Esos amigos con los que se iba a reunir eran exactamente iguales. Una pelota de nenes de papá forrados en billetes, del primero al último. Algunos (como mi querido Ignacio, de quien ya hablaré más adelante) ni siquiera trabajaban. Y por si fuera poco, todas esas eran cosas que Matías adoraba presumir siempre que tenía oportunidad. Manejo un Audi, mi papi tiene propiedades en la costa y no pago alquiler, eso es para los giles, yo tengo mi propio departamento, mi ropa de marca y mi piso en Miami. Etcétera, etcétera. A mí me generaba una irreprimible repulsión.

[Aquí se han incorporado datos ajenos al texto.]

(* ===== verification/PrpSpec.v ===== *)
(** * What a PRP list describes

    The reference: the memory pages a scatterlist covers ([sg_chunks]) and the
    way an NVMe controller reads PRP entries ([prp_walk], [prp_decode]).  The
    theorems relate them to [dnvme_setup_prps]. *)

From S2P Require Import Prelude Types Kernel Own Prp Paged.

(** ** The reference *)

(** The pages of [len] bytes from the page-aligned address [a]. *)
Definition seg_pages (a len : Z) : list Z :=
  (λ i, u64 (a + PAGE_SIZE * i)) <$> seqZ 0 (DIV_ROUND_UP len PAGE_SIZE).

(** One address per page touched by the segment, the first with its offset. *)
Definition chunks (s : scatterlist) : list Z :=
  let room := PAGE_SIZE - offset_in_page (sg_dma_address s) in
  sg_dma_address s ::
  seg_pages (sg_dma_address s + room) (sg_dma_len s - room).

Definition sg_chunks (l : list scatterlist) : list Z := l ≫= chunks.

(** A mapped buffer of [size] bytes: every segment but the last ends on a page
    boundary and every segment but the first starts on one. *)
Fixpoint segs_wf (l : list scatterlist) : Prop :=
  match l with
  | [] => True
  | s :: l =>
    offset_in_page (sg_dma_address s) = 0 ∧ 0 ≤ sg_dma_address s < 2 ^ 64 ∧
    0 < sg_dma_len s < 2 ^ 31 ∧ (l ≠ [] → (PAGE_SIZE | sg_dma_len s)) ∧ segs_wf l
  end.

Definition sg_wf (l : list scatterlist) (size : Z) : Prop :=
  match l with
  | [] => False
  | s :: l =>
    0 ≤ sg_dma_address s < 2 ^ 64 ∧ 0 < sg_dma_len s < 2 ^ 31 ∧
    (l ≠ [] → (PAGE_SIZE | offset_in_page (sg_dma_address s) + sg_dma_len s)) ∧
    segs_wf l ∧ size = sumZ (sg_dma_len <$> s :: l) ∧ size < 2 ^ 31
  end.

(** The controller's view of a PRP list of [n] entries at bus address [base]:
    a list that does not fit the page ends with the address of the next page. *)
Fixpoint prp_walk (fuel : nat) (mem : Z → option (list Z)) (base : Z) (n : Z) :
    option (list Z) :=
  match fuel with
  | O => None
  | S fuel =>
    page ← mem base;
    if n <=? NVME_PRPS_PER_PAGE then Some (take (Z.to_nat n) page)
    else
      next ← page !! Z.to_nat (NVME_PRPS_PER_PAGE - 1);
      rest ← prp_walk fuel mem next (n - (NVME_PRPS_PER_PAGE - 1));
      Some (take (Z.to_nat (NVME_PRPS_PER_PAGE - 1)) page ++ rest)
  end.

(** The memory behind the pages of [prps]. *)
Definition prps_mem (prps : nvme_prps) (a : Z) : option (list Z) :=
  match prp_list prps with
  | PP_prp pages => '(i, _) ← list_find (eq a) (pg_addr prps); pages !! i
  | _ => None
  end.

(** The data pages of a transfer of [n] pages, from the two PRP fields. *)
Definition prp_decode (prps : nvme_prps) (prp1 prp2 n : Z) : option (list Z) :=
  if n =? 1 then Some [prp1]
  else if n =? 2 then Some [prp1; prp2]
  else cons prp1 <$> prp_walk (Z.to_nat n) (prps_mem prps) prp2 (n - 1).

(** ** The cursor of the fill loop

    [cursor bl dl a l cs]: with [bl] bytes of the buffer left, [dl] of them in the
    current segment from the page-aligned address [a], the loop emits [cs]. *)

Inductive cursor : Z → Z → Z → list scatterlist → list Z → Prop :=
| cursor_last bl dl a l : 0 < bl ≤ PAGE_SIZE → 0 ≤ dl < 2 ^ 31 → cursor bl dl a l [a]
| cursor_same bl dl a l cs :
    PAGE_SIZE < bl < 2 ^ 31 → PAGE_SIZE < dl < 2 ^ 31 →
    cursor (bl - PAGE_SIZE) (dl - PAGE_SIZE) (u64 (a + PAGE_SIZE)) l cs →
    cursor bl dl a l (a :: cs)
| cursor_next bl a s0 s l cs :
    PAGE_SIZE < bl < 2 ^ 31 →
    cursor (bl - PAGE_SIZE) (s32 (sg_dma_len s)) (sg_dma_address s) (s :: l) cs →
    cursor bl PAGE_SIZE a (s0 :: s :: l) (a :: cs).

Lemma cursor_nonempty bl dl a l cs :
  cursor bl dl a l cs → 0 < Z.of_nat (length cs) ∧ 0 < bl < 2 ^ 31.
Proof. induction 1; simpl in *; unfold PAGE_SIZE in *; lia. Qed.

Lemma cursor_length bl dl a l cs :
  cursor bl dl a l cs → Z.of_nat (length cs) = DIV_ROUND_UP bl PAGE_SIZE.
Proof.
  unfold DIV_ROUND_UP, PAGE_SIZE. induction 1 as [| |]; cbn [length];
    unfold PAGE_SIZE in *.
  - apply (Z.div_unique _ _ _ (bl - 1)); lia.
  - rewrite Nat2Z.inj_succ, IHcursor.
    replace (bl + 4096 - 1) with (bl - 4096 + 4096 - 1 + 1 * 4096) by lia.
    rewrite Z.div_add by lia. lia.
  - rewrite Nat2Z.inj_succ, IHcursor.
    replace (bl + 4096 - 1) with (bl - 4096 + 4096 - 1 + 1 * 4096) by lia.
    rewrite Z.div_add by lia. lia.
Qed.

(** ** The loop fills the pages *)

(** Data entries per page: [NVME_PRPS_PER_PAGE - 1]. *)
Abbreviation EPP := 511 (only parsing).

(** The link of page [j] is the bus address of the next page. *)
Definition next_page (dmas : list Z) (j : Z) : Z := default 0 (dmas !! Z.to_nat (j + 1)).

Definition prp_table (cs dmas : list Z) (np j k : Z) : list (list Z) :=
  paged EPP 0 cs (next_page dmas) np j k.

Section fill.
Context (dmas : list Z) (np : Z).
Context (Hdmas : Z.of_nat (length dmas) = np).

(** The link iteration. *)
Lemma prp_fill_link fuel cs j bl dl a l nr w :
  0 ≤ j → j + 1 < np → 0 < bl →
  prp_fill (S fuel) dmas j EPP bl dl 0 a l (prp_table cs dmas np j EPP) nr w =
  prp_fill fuel dmas (j + 1) 0 bl dl 0 a l (prp_table cs dmas np (j + 1) 0) (nr + 1) w.
Proof.
  intros Hj Hnp Hbl. cbn [prp_fill]. rewrite (proj2 (Z.leb_gt _ _)) by lia.
  change (NVME_PRPS_PER_PAGE - 1) with 511. rewrite Z.eqb_refl. unfold get_dma.
  destruct (dmas !! Z.to_nat (j + 1)) as [d|] eqn:Hd;
    [|apply lookup_ge_None in Hd; lia].
  rewrite (proj2 (Z.leb_le 0 (j + 1))) by lia.
  replace d with (next_page dmas j) by (unfold next_page; by rewrite Hd).
  unfold mbind, M_bind, mret, M_ret, prp_table. by rewrite set_link by (done || lia).
Qed.

(** Before an entry is written, a full page is closed. *)
Lemma prp_fill_norm fuel cs j k bl dl a l nr w :
  0 ≤ j → 0 ≤ k ≤ EPP → 0 < bl → EPP * j + k < EPP * np → (1 ≤ fuel)%nat →
  ∃ fuel' j' k', (fuel ≤ S fuel')%nat ∧ j ≤ j' < np ∧ 0 ≤ k' < EPP ∧
    EPP * j' + k' = EPP * j + k ∧
    prp_fill fuel dmas j k bl dl 0 a l (prp_table cs dmas np j k) nr w =
    prp_fill fuel' dmas j' k' bl dl 0 a l (prp_table cs dmas np j' k') (nr + (j' - j)) w.
Proof.
  intros Hj Hk Hbl Hnp Hf. destruct (decide (k = EPP)) as [->|].
  - destruct fuel as [|fuel]; [lia|]. exists fuel, (j + 1), 0.
    rewrite prp_fill_link by lia. split_and!; try lia. do 2 f_equal; lia.
  - exists fuel, j, k. split_and!; try lia. do 2 f_equal; lia.
Qed.

(** One data entry, in the three cases of the cursor. *)
Lemma prp_fill_entry fuel cs j k bl dl a l nr w :
  0 ≤ j < np → 0 ≤ k < EPP → 0 < bl < 2 ^ 31 → 0 ≤ dl < 2 ^ 31 →
  cs !! Z.to_nat (EPP * j + k) = Some a →
  prp_fill (S fuel) dmas j k bl dl 0 a l (prp_table cs dmas np j k) nr w =
  (if bl - PAGE_SIZE <=? 0 then mret (0, prp_table cs dmas np j (k + 1), nr + 1)
   else if 0 <? dl - PAGE_SIZE
   then prp_fill fuel dmas j (k + 1) (bl - PAGE_SIZE) (dl - PAGE_SIZE) 0
          (u64 (a + PAGE_SIZE)) l (prp_table cs dmas np j (k + 1)) (nr + 1)
   else if dl - PAGE_SIZE <? 0
   then mret (- EFAULT, prp_table cs dmas np j (k + 1), nr + 1)
   else match tail l with
        | [] => oops F_null
        | s :: _ =>
          prp_fill fuel dmas j (k + 1) (bl - PAGE_SIZE) (s32 (sg_dma_len s)) 0
            (sg_dma_address s) (tail l) (prp_table cs dmas np j (k + 1)) (nr + 1)
        end) w.
Proof.
  intros Hj Hk Hbl Hdl Ha. cbn [prp_fill]. rewrite (proj2 (Z.leb_gt bl 0)) by lia.
  change (NVME_PRPS_PER_PAGE - 1) with 511.
  rewrite (proj2 (Z.eqb_neq k 511)) by lia.
  unfold mbind at 1, M_bind at 1. unfold prp_table. rewrite (set_entry EPP 0 cs _ _ ltac:(lia) j k a) by done.
  rewrite Z.sub_0_r. unfold PAGE_SIZE.
  by rewrite !(s32_small (_ - 4096)) by lia.
Qed.

Lemma prp_fill_data cs bl dl a l rest :
  cursor bl dl a l rest → ∀ fuel j k nr w,
  0 ≤ j → 0 ≤ k ≤ EPP →
  (∀ i, cs !! (Z.to_nat (EPP * j + k) + i)%nat = rest !! i) →
  EPP * j + k + Z.of_nat (length rest) ≤ EPP * np →
  (2 * length rest ≤ fuel)%nat →
  let N := EPP * j + k + Z.of_nat (length rest) in
  prp_fill fuel dmas j k bl dl 0 a l (prp_table cs dmas np j k) nr w =
  Val (0, prp_table cs dmas np ((N - 1) / EPP) ((N - 1) mod EPP + 1),
       nr + Z.of_nat (length rest) + (N - 1) / EPP - j) w.
Proof.
  induction 1 as [bl dl a l Hb Hd|bl dl a l cs' Hb Hd Hc IH|bl a s0 s l cs' Hb Hc IH];
    intros fuel j k nr w Hj Hk Hcs Hnp Hf; cbn [length] in *; unfold PAGE_SIZE in *;
    edestruct (prp_fill_norm fuel cs j k bl)
       as (fuel' & j' & k' & Hf' & Hj' & Hk' & Hjk & ->); try lia;
    destruct fuel' as [|fuel']; try lia;
    pose proof (Hcs O) as Hhd; rewrite Nat.add_0_r, <- Hjk in Hhd;
    rewrite (prp_fill_entry _ cs) by (done || lia); unfold PAGE_SIZE.
  - rewrite (proj2 (Z.leb_le _ 0)) by lia.
    destruct (last_index EPP (EPP * j + k + Z.of_nat 1) j' k') as [-> ->]; [lia|lia|].
    unfold mret, M_ret. do 2 f_equal. lia.
  - rewrite (proj2 (Z.leb_gt _ 0)), (proj2 (Z.ltb_lt 0 _)) by lia.
    rewrite IH; try lia; [|by apply (suffix_step _ _ _ _ _ Hcs); lia].
    replace (EPP * j' + (k' + 1) + Z.of_nat (length cs'))
      with (EPP * j + k + Z.of_nat (S (length cs'))) by lia.
    do 2 f_equal. lia.
  - rewrite (proj2 (Z.leb_gt _ 0)), (proj2 (Z.ltb_ge 0 _)), (proj2 (Z.ltb_ge _ 0)) by lia.
    cbn [tail].
    rewrite IH; try lia; [|by apply (suffix_step _ _ _ _ _ Hcs); lia].
    replace (EPP * j' + (k' + 1) + Z.of_nat (length cs'))
      with (EPP * j + k + Z.of_nat (S (length cs'))) by lia.
    do 2 f_equal. lia.
Qed.
End fill.

(** ** A well-formed scatterlist drives the cursor *)

Lemma seg_pages_cons a dl :
  0 ≤ a < 2 ^ 64 → 0 < dl →
  seg_pages a dl = a :: seg_pages (u64 (a + PAGE_SIZE)) (dl - PAGE_SIZE).
Proof.
  intros Ha Hdl. unfold seg_pages, DIV_ROUND_UP, PAGE_SIZE.
  rewrite seqZ_cons by (apply Z.div_str_pos; lia).
  rewrite fmap_cons, Z.mul_0_r, Z.add_0_r, u64_small by done. f_equal.
  replace (dl - 4096 + 4096 - 1) with (dl + 4096 - 1 + (-1) * 4096) by lia.
  rewrite Z.div_add by lia.
  replace (Z.pred _) with ((dl + 4096 - 1) / 4096 + -1) by lia.
  apply list_eq. intros i. rewrite !list_lookup_fmap.
  destruct (decide (Z.of_nat i < (dl + 4096 - 1) / 4096 + -1)).
  - rewrite !lookup_seqZ_lt by lia. simpl. f_equal. unfold u64.
    rewrite Z.add_mod_idemp_l by lia. f_equal. lia.
  - rewrite !lookup_seqZ_ge by lia. done.
Qed.

Lemma chunks_aligned s :
  offset_in_page (sg_dma_address s) = 0 → 0 ≤ sg_dma_address s < 2 ^ 64 →
  0 < sg_dma_len s →
  chunks s = seg_pages (sg_dma_address s) (sg_dma_len s).
Proof.
  intros Ho Ha Hl. unfold chunks. rewrite Ho, Z.sub_0_r, (seg_pages_cons (sg_dma_address s)) by done.
  f_equal. unfold seg_pages. apply list_fmap_ext. intros i x _. unfold u64.
  by rewrite Z.add_mod_idemp_l by lia.
Qed.

Lemma seg_pages_short a dl : 0 ≤ a < 2 ^ 64 → 0 < dl ≤ PAGE_SIZE → seg_pages a dl = [a].
Proof.
  intros Ha Hdl. rewrite seg_pages_cons by (done || lia). f_equal.
  unfold seg_pages, DIV_ROUND_UP, PAGE_SIZE in *.
  rewrite Z.div_small by lia. done.
Qed.

Lemma segs_wf_nonneg l : segs_wf l → 0 ≤ sumZ (sg_dma_len <$> l).
Proof.
  induction l as [|s l IH]; [done|]. intros (_&_&?&_&Hl). specialize (IH Hl).
  rewrite fmap_cons, sumZ_cons. lia.
Qed.

Lemma cursor_segs l : ∀ (n : nat) s0 dl a unused,
  segs_wf l → 0 < dl < 2 ^ 31 → dl ≤ PAGE_SIZE * Z.of_nat n → 0 ≤ a < 2 ^ 64 →
  (l ≠ [] → (PAGE_SIZE | dl)) →
  dl + sumZ (sg_dma_len <$> l) < 2 ^ 31 →
  cursor (dl + sumZ (sg_dma_len <$> l)) dl a (s0 :: l ++ unused) (seg_pages a dl ++ sg_chunks l).
Proof.
  induction l as [|s l IHl]; intros n; induction n as [|n IHn];
    intros s0 dl a unused Hwf Hdl Hn Ha Hdiv Hsum; try lia.
  - change (sumZ _) with 0 in *. change (sg_chunks []) with (@nil Z).
    rewrite app_nil_r in *. rewrite Z.add_0_r in *.
    destruct (decide (dl ≤ PAGE_SIZE)).
    + rewrite seg_pages_short by lia. apply cursor_last; lia.
    + rewrite seg_pages_cons by lia. cbn [app]. apply cursor_same; [lia|lia|].
      rewrite <- (Z.add_0_r (dl - PAGE_SIZE)) at 1.
      rewrite <- (app_nil_r (seg_pages (u64 _) _)). unfold PAGE_SIZE in *.
      apply (IHn s0 (dl - 4096) (u64 (a + 4096)) unused); try done; try lia; auto with ints.
  - destruct (Hdiv ltac:(done)) as [m ->].
    pose proof Hwf as (Ho & Has & Hls & Hds & Hwl). fold segs_wf in Hwl.
    pose proof (segs_wf_nonneg _ Hwl). rewrite fmap_cons, sumZ_cons in *.
    destruct (decide (m = 1)) as [->|].
    + rewrite Z.mul_1_l, seg_pages_short by (unfold PAGE_SIZE in *; lia).
      cbn [app]. apply cursor_next; [unfold PAGE_SIZE in *; lia|].
      rewrite s32_small by lia. cbn [sg_chunks mbind list_bind].
      rewrite chunks_aligned by (done || lia).
      replace (PAGE_SIZE + _ - PAGE_SIZE)
        with (sg_dma_len s + sumZ (sg_dma_len <$> l)) by lia.
      apply (IHl (Z.to_nat (sg_dma_len s))); try done; try (unfold PAGE_SIZE in *; lia).
    + rewrite seg_pages_cons by (unfold PAGE_SIZE in *; lia). cbn [app].
      apply cursor_same; [unfold PAGE_SIZE in *; lia|unfold PAGE_SIZE in *; lia|].
      specialize (IHn s0 (m * PAGE_SIZE - PAGE_SIZE) (u64 (a + PAGE_SIZE)) unused).
      replace (m * PAGE_SIZE + _ - PAGE_SIZE) with
        (m * PAGE_SIZE - PAGE_SIZE + (sg_dma_len s + sumZ (sg_dma_len <$> l))) by lia.
      apply IHn; try done; unfold PAGE_SIZE in *; try lia; auto with ints.
      intros _. exists (m - 1). lia.
Qed.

A las mujeres les encantaba.
Sonreí forzadamente.
—Ah, mirá que bien.
Era todo lo que podía decir.
—Sí, buenísimo.
—¿Qué cosa?
Sabrina entró en la cocina con una taza en la mano. Nos miraba de uno a otro, sonriente como siempre. Matías le devolvió el gesto mientras sacaba su bandeja del microondas. La dejó al borde de la mesa y me señaló con el pulgar.
—Nada, le decía que cómo va a desperdiciar un fin de semana largo jugando a los videojuegos, ahí, encerrado en la cueva. ¿No que hay que aprovechar para salir con los amigos, Sabri? Yo me voy los tres días a la costa en el TT.
—¿Sí? ¡Qué bien! —Sabrina amplió su sonrisa y me miró—. Pero bueno, dejalo si él quiere hacer otra cosa.
—Sí, obvio. Estaba jodiendo nomás.
La bandeja con el almuerzo de Matías quedó en equilibrio por un segundo, balanceándose en el borde de la mesa, y luego cayó al suelo con el escándalo de un escopetazo. Matías dio un saltito hacia atrás.
—¡Puta madre! ¡Ya me parecía que la había dejado mal apoyada!
Detrás de él, yo me agarré a la mesa para no caerme. Dejé mi taza sobre el dispenser de agua y me llevé la mano al ojo derecho. Apreté, luchando por no ponerme a gritar de dolor.